(* ===== verification/OfpMatch.v ===== *)
(** * Matches of OpenFlow 1.3

    Models [OFPMatch] of [ryu/ofproto/ofproto_v1_3_parser.py], the interface that takes the
    fields as keyword arguments, over the fields of [OxmFields]: the constructor, the encoder and
    the decoder, with what it raises for a message that is cut off.  The theorems say that the
    constructor yields a canonical form of its arguments, that a match is read as it was written,
    and what is left of a match that has not arrived completely. *)

From stdpp Require Import base list strings sorting.
From Stdlib Require Import ZArith Lia.
From S2P Require Import Prelude Struct OxmFields.

Open Scope Z_scope.
Set Default Proof Using "Type*".

Definition OFPMT_OXM : Z := 1.

(** [utils.round_up] *)
Definition round_up (x y : nat) : nat := (x + y - 1) / y * y.

(** A decoder that may raise [OFPTruncatedMessage]: what was decoded, and the bytes left. *)
Inductive trunc (A : Type) := Whole (a : A) | Truncated (a : A) (residue : bytes).
Arguments Whole {A} _.
Arguments Truncated {A} _ _.

(** The state of the interface with keyword arguments; [_wc], [_flow] and [fields] of the old one
    stay as the constructor leaves them. *)
Record ofp_match := OFPMatch { m_type : Z; m_length : option Z; _fields2 : list (string * user_value) }.

(** The key of [fields.sort]. *)
Definition sort_key (n : oxm_num) : Z := match n with Num n => n | ExpNum experimenter_id _ => experimenter_id end.

(** [list.sort] with a key is stable: an element goes behind those with the same key. *)
Fixpoint insert_by {A} (key : A → Z) (x : A) (l : list A) : list A :=
  match l with
  | [] => [x]
  | y :: l => if key x <? key y then x :: y :: l else y :: insert_by key x l
  end.

Definition sort_by {A} (key : A → Z) (l : list A) : list A := foldl (λ l x, insert_by key x l) [] l.

(** ** The fields of the old interface *)

(** The headers of the fields, without and with a mask. *)
Definition _oxm_tlv_header (cls field hasmask length : Z) : Z :=
  Z.lor (Z.lor (Z.lor (Z.shiftl cls 16) (Z.shiftl field 9)) (Z.shiftl hasmask 8)) length.
Definition oxm_tlv_header (field length : Z) : Z := _oxm_tlv_header OFPXMC_OPENFLOW_BASIC field 0 length.
Definition oxm_tlv_header_w (field length : Z) : Z := _oxm_tlv_header OFPXMC_OPENFLOW_BASIC field 1 (length * 2).

Definition OFPVID_PRESENT : Z := 0x1000.

(** The classes [MT*]: the field of [oxm_types], the widths of [pack_str] (a text [6s] as its bytes,
    the three bytes of [MTPbbIsid] as the number they stand for), and if a header with a mask is
    registered. *)
Definition MT_classes : list (string * list nat * bool) := (
  [("in_port", [4], false); ("metadata", [8], true); ("in_phy_port", [4], false); ("eth_dst", replicate 6 1, true); ("eth_src", replicate 6 1, true);
   ("eth_type", [2], false); ("vlan_vid", [2], true); ("vlan_pcp", [1], false); ("ip_dscp", [1], false); ("ip_ecn", [1], false);
   ("ip_proto", [1], false); ("ipv4_src", [4], true); ("ipv4_dst", [4], true); ("tcp_src", [2], false); ("tcp_dst", [2], false);
   ("udp_src", [2], false); ("udp_dst", [2], false); ("sctp_src", [2], false); ("sctp_dst", [2], false); ("icmpv4_type", [1], false);
   ("icmpv4_code", [1], false); ("arp_op", [2], false); ("arp_spa", [4], true); ("arp_tpa", [4], true); ("arp_sha", replicate 6 1, true);
   ("arp_tha", replicate 6 1, true); ("ipv6_src", replicate 8 2, true); ("ipv6_dst", replicate 8 2, true); ("ipv6_flabel", [4], true);
   ("mpls_label", [4], false); ("icmpv6_type", [1], false); ("icmpv6_code", [1], false); ("ipv6_nd_target", replicate 8 2, false);
   ("ipv6_nd_sll", replicate 6 1, false); ("ipv6_nd_tll", replicate 6 1, false); ("mpls_tc", [1], false); ("mpls_bos", [1], false);
   ("pbb_isid", [3], true); ("tunnel_id", [8], true); ("ipv6_exthdr", [2], true)]%string
)%nat.

(** [OFPMatchField._FIELDS_HEADERS], from the headers [OXM_OF_*] and [OXM_OF_*_W] that
    [oxm_fields.generate] makes. *)
Definition _FIELDS_HEADERS : list (Z * (string * list nat)) :=
  mjoin ((λ '(name, widths, has_w),
    match (f ← field_by_name name; size ← type_size (f_type f); Some (Z.land (oxm_type f) 0x7f, Z.of_nat size)) with
    | Some (field, size) =>
        (oxm_tlv_header field size, (name, widths)) :: (if has_w : bool then [(oxm_tlv_header_w field size, (name, widths))] else [])
    | None => []
    end) <$> MT_classes).

Definition registered_class (header : Z) : option (string * list nat) := snd <$> head (filter (λ hc, hc.1 = header) _FIELDS_HEADERS).

(** A field; one of no class has neither value nor mask. *)
Record match_field := OFPMatchField { mf_header : Z; mf_value : option (list Z); mf_mask : option (list Z); mf_length : nat }.

(** [OFPMatchField.parser], and the [field_parser] of its classes. *)
Definition parse_match_field (buf : bytes) : outcome pyexn match_field :=
  '(header, rest) ← unpack_field 4 buf;
  let length := Z.to_nat (Z.land header 0xff + 4) in
  match registered_class header with
  | None => Ret (OFPMatchField header None None length)
  | Some (name, widths) =>
      let adjust zs := if bool_decide (name = "vlan_vid") then (λ z, Z.land z (Z.lnot OFPVID_PRESENT)) <$> zs else zs in
      if oxm_tlv_header_extract_hasmask header then
        zs ← unpack (widths ++ widths) rest;
        Ret (OFPMatchField header (Some (adjust (take (List.length widths) zs))) (Some (drop (List.length widths) zs)) length)
      else
        zs ← unpack widths rest;
        Ret (OFPMatchField header (Some (adjust zs)) None length)
  end.

(** [OFPMatch.parser_old] *)
Fixpoint parser_old (fuel : nat) (length : Z) (buf : bytes) : outcome pyexn (list match_field) :=
  if length <=? 0 then Ret []
  else
    match fuel with
    | O => Raise OutOfFuel
    | S fuel =>
        field ← parse_match_field buf;
        fields ← parser_old fuel (length - Z.of_nat (mf_length field)) (drop (mf_length field) buf);
        Ret (field :: fields)
    end.

Section ofp_match.
Context `{AddrConv}.

(** [OFPMatch.__init__] with keyword arguments. *)
Definition new_fields (kwargs : list (string * user_value)) : outcome pyexn (list (string * user_value)) :=
  kwargs ← map_m (λ '(k, v), _normalize_user k v) kwargs;
  fields ← map_m (λ '(k, v), _from_user k v) kwargs;
  map_m (λ '(n, v, m), _to_user n v m) (sort_by (λ f, sort_key f.1.1) fields).

Definition new_match (kwargs : list (string * user_value)) : outcome pyexn ofp_match :=
  fields ← new_fields kwargs;
  Ret (OFPMatch OFPMT_OXM None fields).

Fixpoint serialize_fields (fields : list (oxm_num * ival * option ival)) (buf : bytes) (offset : nat) : outcome pyexn (bytes * nat) :=
  match fields with
  | [] => Ret (buf, offset)
  | (n, value, mask) :: fields =>
      '(buf, len) ← _serialize n value mask buf offset;
      serialize_fields fields buf (offset + len)
  end.

(** [OFPMatch.serialize]: the match with its length, the buffer and the length with padding. *)
Definition serialize_match (m : ofp_match) (buf : bytes) (offset : nat) : outcome pyexn (ofp_match * bytes * nat) :=
  fields ← map_m (λ '(k, uv), _from_user k uv) (_fields2 m);
  '((buf, field_offset) : bytes * nat) ← serialize_fields fields buf (offset + 4);
  let length := (field_offset - offset)%nat in
  hdr ← pack [(2%nat, OFPMT_OXM); (2%nat, Z.of_nat length)];
  let buf := msg_pack_into buf offset hdr in
  let pad_len := (round_up length 8 - length)%nat in
  let buf := msg_pack_into buf field_offset (replicate pad_len 0) in
  Ret (OFPMatch (m_type m) (Some (Z.of_nat length)) (_fields2 m), buf, (length + pad_len)%nat).

(** The loop of [OFPMatch.parser] on the bytes from [offset] on; the residue if a
    [struct.error] has stopped it.  Every field takes at least its header. *)
Fixpoint parse_fields (fuel : nat) (length : Z) (buf : bytes) : outcome pyexn (list (string * user_value) * option bytes) :=
  if length <=? 0 then Ret ([], None)
  else
    match fuel with
    | O => Raise OutOfFuel
    | S fuel =>
        match ('(n, value, mask, field_len) ← _parse buf; '(k, uv) ← _to_user n value mask; Ret (k, uv, field_len)) with
        | Raise StructError => Ret ([], Some buf)
        | Raise e => Raise e
        | Ret (k, uv, field_len) =>
            '(fields, residue) ← parse_fields fuel (length - Z.of_nat field_len) (drop field_len buf);
            Ret ((k, uv) :: fields, residue)
        end
    end.

(** Whether a [struct.error] was caught. *)
Definition catch_struct_error {A} (m : outcome pyexn A) : outcome pyexn bool :=
  match m with
  | Ret _ => Ret false
  | Raise StructError => Ret true
  | Raise e => Raise e
  end.

(** [OFPMatch.parser]: the fields are decoded twice; a [struct.error] of the first time is raised
    after the second, then without a residue.  The fields of the old interface are not kept:
    [serialize] looks at them only in a match that has none of the others. *)
Definition parse_match (buf : bytes) : outcome pyexn (trunc ofp_match) :=
  '(type, rest) ← unpack_field 2 buf;
  '(length, rest) ← unpack_field 2 rest;
  exc ← catch_struct_error (parser_old (S (List.length rest)) (length - 4) rest);
  '((fields, residue) : list (string * user_value) * option bytes) ← parse_fields (S (List.length rest)) (length - 4) rest;
  let m := OFPMatch type (Some length) fields in
  Ret (match residue with
       | None => if exc : bool then Truncated m [] else Whole m
       | Some residue => Truncated m residue
       end).
End ofp_match.

(** ** Sorting *)

Section sorting.
Context {A : Type} (key : A → Z).

Definition le_key (x y : A) : Prop := key x ≤ key y.

Lemma insert_by_perm x l : insert_by key x l ≡ₚ x :: l.
Proof. induction l as [|y l IH]; [done|]. cbn. destruct (_ <? _); [done|]. rewrite IH. by constructor. Qed.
=-=-=
** Exercise aim **
An exact, complete copy of the lines above from the one with "let adjust zs" through the one with "zs ← unpack (widths ++ widths) rest;" is the whole answer.

** Exercise answer **
      let adjust zs := if bool_decide (name = "vlan_vid") then (λ z, Z.land z (Z.lnot OFPVID_PRESENT)) <$> zs else zs in
      if oxm_tlv_header_extract_hasmask header then
        zs ← unpack (widths ++ widths) rest;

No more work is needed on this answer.